I find it funny that she wants to borrow money from me because she knows I’m not working.  I do side jobs and I make just enough money to go to the grocery store and do little odds and ends for myself.  My husband is a good man who works to pay the bills.  And she knows that he just started a new job.  She must be under the mistaken impression that they paid him the day that he showed up to fill out the paperwork.

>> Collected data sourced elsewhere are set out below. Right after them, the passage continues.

(** A prepare of the vault spend. *)
Definition asks_spend (call : Call) : bool :=
  match call with
  | Prepare r =>
      bool_decide (key_evaluator (prepare_key r) = wasm_id) && bool_decide (key_program (prepare_key r) = SampleHost.module)
      && bool_decide (key_parameters (prepare_key r) = vault_parameters_bytes)
      && match prepare_action r with Spend (i, w) => bool_decide (i = SampleContext.context) | Ownership _ => false end
  | _ => true
  end.

Lemma sweeping_signs :
  signs deadline_ns service (events_of deadline_ns service (publication ++ spending ++ finishing)) sweeping.
Proof.
  assert (match server_run deadline_ns service (publication ++ spending ++ finishing) with Some _ => true | None => false end = true)
    as H by (vm_compute; reflexivity).
  unfold sweeping, server_after. destruct (server_run _ _ _) as [[srv outs]|] eqn:Hr; [|discriminate H].
  exact (server_run_signs _ _ [] service _ _ _ (signs_start _ _) Hr).
Qed.

Lemma sweeping_asks :
  forallb (fun e => asks_spend (event_call e)) (events_of deadline_ns service (publication ++ spending ++ finishing)) = true.
Proof. vm_compute. reflexivity. Qed.

Lemma vault_share_over_http_witness : exists srv' share_body spent paid,
  server_step deadline_ns sweeping (Body 2 (lit "finish") (env 5)) = Some (srv', [(2, Responded OK share_body)]) /\
  prevout_list SampleContext.context = [spent] /\ tx_output (unsigned_tx (psbt SampleContext.context)) = [paid] /\
  Bitcoin.script_pubkey paid = lit "destination" /\ value spent - value paid <= 1000.
Proof.
  assert (match exchanges sweeping !! 2 with Some ex => bool_decide (route_handler (route ex) = ArkFinish) | None => false end = true)
    as Hw by (vm_compute; reflexivity).
  destruct (exchanges sweeping !! 2) as [ex|] eqn:Hex; [|discriminate Hw]. apply bool_decide_eq_true in Hw.
  assert (extract (route ex) (lit "finish") = Ok (FinishInput finish_request)) as Hin
    by (unfold extract; rewrite Hw; reflexivity).
  assert (match server_step deadline_ns sweeping (Body 2 (lit "finish") (env 5)) with
          | Some (_, [(2, Responded 200 _)]) => true | _ => false end = true) as Hstep by (vm_compute; reflexivity).
  destruct (server_step deadline_ns sweeping (Body 2 (lit "finish") (env 5))) as [[srv' out]|] eqn:Hd; [|discriminate Hstep].
  assert (exists share_body, out = [(2, Responded OK share_body)]) as [share_body ->].
  { repeat case_match; try discriminate Hstep; subst; by eexists. }
  assert (linked 65536 SampleHost.sections (fun _ => vault_evaluate) SampleHost.module) as Hlink
    by (repeat split; vm_compute; congruence).
  destruct (vault_share_over_http 65536 SampleHost.sections SampleHost.module deadline_ns (Some 3%Z) 5 _ sweeping 2 ex
    (lit "finish") (env 5) finish_request srv' share_body Hlink sweeping_signs Hex Hin Hd)
    as (b & response & e0 & request0 & response0 & program & x & _ & _ & _ & He & Hcall & _ & _ & Hc & _ & _ & Hrule).
  pose proof sweeping_asks as Hasks. rewrite forallb_forall in Hasks. apply list_elem_of_In, Hasks in He. rewrite Hcall in He.
  cbn [asks_spend] in He. destruct (prepare_action request0) as [[i w]|] eqn:Hact;
    rewrite !andb_true_iff, !bool_decide_eq_true in He; destruct He as (((He & Hm) & Hp) & Hi); [|discriminate Hi].
  subst i. apply check_request_inv in Hc as (_ & [[_ _ Hprog _ _] _] & _).
  rewrite He, Hm, Hp in Hprog.
  destruct (Hrule 1000 (lit "destination") (SampleContext.context, w)) as (input & Hinput & Hsweep);
    [vm_compute; reflexivity|vm_compute; discriminate|exact Hprog|reflexivity|].
  apply Ok_inj in Hinput as <-. destruct (Hsweep SampleContext.native) as (_ & spent & paid & Hspent & Hpaid & Hd1 & _ & Hfee).
  exists srv', share_body, spent, paid. split; [reflexivity|]. by repeat (split; [done|]).
Defined.
(** The signer thread never ends without an error. *)
Lemma signer_thread_fails runtime_ job bind received serve :
  signer_thread runtime_ job bind received serve <> Ok tt.
Proof.
  unfold signer_thread. intros H. do 5 (apply bind_ok in H as (? & _ & H)). done.
Qed.

(* ------------------------------------------------------------------ *)
(** ** Termination of a setup *)

(** The steps of the setup future, the channel and the signer thread. *)
Definition internal (action : Action) : bool :=
  match action with
  | Derived _ | ReadyReceived | ReadyTimeout | SetupDropped
  | SignerReceives | SignerBinds _ | SignerExits => true
  | _ => false
  end.

Definition starts_setup (action : Action) : bool :=
  match action with SetupRequest _ => true | _ => false end.

Definition count (p : Action -> bool) (actions : list Action) : nat := length (filter (fun a => p a = true) actions).

Definition measure (sys : System) : nat :=
  (match setup_task sys with Some (Deriving _) => 3 | Some (AwaitingReady _ _ _) => 1 | None => 0 end
   + (match work sys with Some _ => 1 | None => 0 end)
   + (match thread sys with WaitingForJob => 3 | Binding _ => 2 | Serving _ => 1 | Stopped => 0 end))%nat.

Lemma measure_app sys st : measure (with_app sys st) = measure sys.
Proof. done. Qed.

Lemma measure_end sys : is_Some (setup_task sys) -> (measure (end_setup sys) < measure sys)%nat.
Proof. intros [t H]. unfold measure. cbn. rewrite H. destruct t; lia. Qed.

Lemma setup_start_measure sys settings : setup_task sys = None \/ setup_gate (app sys) = true ->
  (measure (fst (setup_start sys settings)) <= measure sys + 3)%nat.
Proof.
  intros H. unfold setup_start. destruct (validate settings); [|cbn; lia..].
  destruct (setup_gate (app sys)); [cbn; lia|]. destruct H as [H|H]; [|done].
  repeat case_bool_decide; cbn; [lia..|]. unfold measure. cbn. rewrite H. lia.
Qed.

Lemma setup_derived_measure sys settings send : setup_task sys = Some (Deriving settings) ->
  (measure (fst (setup_derived sys settings send)) < measure sys)%nat.
Proof.
  intros H. assert (measure (end_setup sys) < measure sys)%nat by (apply measure_end; by rewrite H).
  unfold setup_derived. destruct (derive_root send settings); [|done..].
  destruct (install_start _ _ _) as [[[o s] i]|e|w]; [|done..].
  destruct (work sys) eqn:Hw; [done|].
  destruct (thread sys) eqn:Ht; try done; unfold measure; cbn; rewrite H, Hw, ?Ht; lia.
Qed.

Lemma setup_ready_measure sys signer id result : is_Some (setup_task sys) ->
  (measure (fst (setup_ready sys signer id result)) < measure sys)%nat.
Proof.
  intros H. pose proof (measure_end sys H) as Hend. unfold setup_ready. destruct result; [|done..].
  destruct (install_finish _ _ _) as [installed st].
  assert (measure (end_setup (with_app sys st)) = measure (end_setup sys)) as E by done.
  destruct installed; cbn [fst]; by rewrite E.
Qed.

(** Every internal step decreases the measure; the handlers keep it, and an
    accepted setup request adds three. *)
Lemma step_measure sys action sys' reply : invariant sys -> app_step sys action = Some (sys', reply) ->
  (measure sys' + (if internal action then 1 else 0) <= measure sys + (if starts_setup action then 3 else 0))%nat.
Proof.
  intros Hinv Hs. destruct action as [settings|send| | | | |result| | |env request|env request|request]; cbn in Hs |- *.
  - injection Hs as Hs. pose proof (setup_start_measure sys settings) as H. rewrite Hs in H. cbn in H.
    enough (setup_task sys = None \/ setup_gate (app sys) = true) as E by (apply H in E; lia).
    rewrite (inv_gate _ Hinv). destruct (setup_task sys); [right|by left]. by apply bool_decide_eq_true.
  - destruct (setup_task sys) as [[settings|]|] eqn:Ht; try done. injection Hs as Hs.
    pose proof (setup_derived_measure sys settings send Ht) as H. rewrite Hs in H. cbn in H. lia.
  - destruct (setup_task sys) as [[|j signer id]|] eqn:Ht; try done.
    destruct (ready sys !! j) as [result|]; [|done]. injection Hs as Hs.
    pose proof (setup_ready_measure sys signer id result ltac:(by rewrite Ht)) as H. rewrite Hs in H. cbn in H. lia.
  - destruct (setup_task sys) as [[|j signer id]|] eqn:Ht; try done. case_bool_decide; [|done]. injection Hs as <- <-.
    pose proof (measure_end sys ltac:(by rewrite Ht)). lia.
  - destruct (setup_task sys) eqn:Ht; [|done]. injection Hs as <- <-.
    pose proof (measure_end sys ltac:(by rewrite Ht)). lia.
  - destruct (thread sys) eqn:Hth; try done. destruct (work sys) eqn:Hw; [|done]. injection Hs as <- <-.
    unfold measure. cbn. rewrite Hth, Hw. lia.
  - destruct (thread sys) eqn:Hth; try done. injection Hs as <- <-. unfold measure, signer_binds. cbn. rewrite Hth.
    destruct result; [destruct (receiver_alive _ _)|..]; lia.
  - destruct (thread sys) eqn:Hth; try done; injection Hs as <- <-; unfold measure; cbn; rewrite Hth; lia.
  - destruct (ark_prepare_admit (app sys)); try done. injection Hs as <- <-. cbn. rewrite !Nat.add_0_r. done.
  - destruct (evaluating sys =? 0); [done|]. injection Hs as <- <-. cbn. rewrite !Nat.add_0_r. done.
  - injection Hs as <- <-. rewrite measure_app. lia.
  - injection Hs as <- <-. rewrite measure_app. lia.
Qed.

Lemma count_cons p a actions : count p (a :: actions) = ((if p a then 1 else 0) + count p actions)%nat.
Proof. unfold count. rewrite filter_cons. by destruct (p a). Qed.

Lemma run_measure sys actions sys' replies : invariant sys -> app_run sys actions = Some (sys', replies) ->
  (count internal actions + measure sys' <= measure sys + 3 * count starts_setup actions)%nat.
Proof.
  revert sys replies; induction actions as [|a actions IH]; intros sys replies Hinv H; cbn [app_run] in H.
  { injection H as <- _. cbn. lia. }
  destruct (app_step sys a) as [[sys1 reply]|] eqn:Hs; [|done]. cbn [mbind option_bind] in H.
  destruct (app_run sys1 actions) as [[sys2 rs]|] eqn:Hr; [|done]. cbn [mbind option_bind] in H. injection H as <- _.
  pose proof (step_measure _ _ _ _ Hinv Hs). rewrite !count_cons.
  pose proof (IH sys1 rs (app_step_invariant _ _ _ _ Hinv Hs) Hr).
  destruct (internal a), (starts_setup a); lia.
Qed.

(** The setup future can always be driven to its reply by its own awaits. *)
Lemma setup_drives sys send : invariant sys -> is_Some (setup_task sys) ->
  exists actions sys' replies reply,
    Forall (fun a => a = Derived send \/ a = ReadyReceived \/ a = ReadyTimeout) actions /\
    app_run sys actions = Some (sys', replies ++ [SetupReply reply]) /\ setup_task sys' = None.
Proof.
  assert (forall sys j signer id, setup_task sys = Some (AwaitingReady j signer id) ->
    exists a sys' reply, (a = ReadyReceived \/ a = ReadyTimeout) /\
      app_step sys a = Some (sys', SetupReply reply) /\ setup_task sys' = None) as Hwait.
  { clear. intros sys j signer id Ht. destruct (ready sys !! j) as [result|] eqn:Hr.
    - exists ReadyReceived. cbn [app_step]. rewrite Ht, Hr. cbn [mbind option_bind]. unfold setup_ready.
      destruct result; [|by do 2 eexists; split; [left|]..].
      destruct (install_finish _ _ _) as [installed st].
      destruct installed; by do 2 eexists; split; [left|].
    - exists ReadyTimeout. cbn [app_step]. rewrite Ht, Hr. do 2 eexists. split; [by right|done]. }
  intros Hinv [[settings|j signer id] Ht].
  - assert (app_step sys (Derived send) = Some (setup_derived sys settings send)) as Hs by (cbn; by rewrite Ht).
    destruct (setup_derived sys settings send) as [sys1 reply] eqn:Hd. unfold setup_derived in Hd.
    assert ((exists r, reply = SetupReply r /\ setup_task sys1 = None) \/
            (exists j signer id, setup_task sys1 = Some (AwaitingReady j signer id))) as [(r & -> & Hn)|(j & signer & id & Hw)].
    { repeat case_match; simplify_eq; first [by left; eexists | right; by do 3 eexists]. }
    + exists [Derived send], sys1, [], r. split; [repeat constructor|]. cbn [app_run]. by rewrite Hs.
    + destruct (Hwait _ _ _ _ Hw) as (a & sys' & r & Ha & Hstep & Hn).
      exists [Derived send; a], sys', [reply], r.
      split; [constructor; [by left|constructor; [by right|constructor]]|]. cbn [app_run]. rewrite Hs. cbn [mbind option_bind].
      by rewrite Hstep.
  - destruct (Hwait _ _ _ _ Ht) as (a & sys' & r & Ha & Hstep & Hn).
    exists [a], sys', [], r. split; [constructor; [by right|constructor]|]. cbn [app_run]. by rewrite Hstep.
Qed.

I want to be a good friend and do what I can to help her.  But, I don’t know where the friendship should end and debt collector should start.  This woman has borrowed money from me in the past, and I never minded.  But now it just feels like she only calls me because she needs something.  I have watched her daughter for free, after she said that she would pay me.  And I’m not mad or bitter that she didn’t pay me, but she acted like I somehow owed her 10 hours of my life to watch her kid.  She’s a single mom, but she has a live in boyfriend.  When I asked her where the boyfriend would be, she said that he was going out skateboarding with some friends, while she worked a 10 hour shift as a waitress.  When I tried to politely ask why the boyfriend wasn’t working, she said that she didn’t want him to due to some health problems.  When I tried to ask what the health problems were, she avoided the issue.  Whatever they are, all I know is that he is healthy enough to go skateboarding while she worked three to four part time jobs. 

I know better than to question about her choices in men too much because of the last time I told her I didn’t like a boyfriend of hers.  She didn’t believe that he cornered me in their new apartment while they were moving and felt it was his right as my best friends fiancee to feel me up.  After that little confession, I was cut out of her life for 3 years because apparently I made the whole thing up, according to him.  When we ran into each other all those years later she told me how she caught him making out with the person she had chosen to take my place.  I guess the new friend didn’t have the morals that I had because she (the new friend) didn’t stop him.  That happened 4 weeks after she cut me out of her life. 

Anyway, she called me again early this morning.  I get the feeling that I’m going to get another early morning phone call tomorrow too.  If she was calling my cell I would think that she needs someone to talk to.  Which is ok, I’m a good listener.  Granted the last time she called me when she was in a bad mood, it rubbed off on me. 

Am I a bad person for avoiding her?  Should I be calling her back to make sure everything is ok?  Thoughts and suggestions anybody?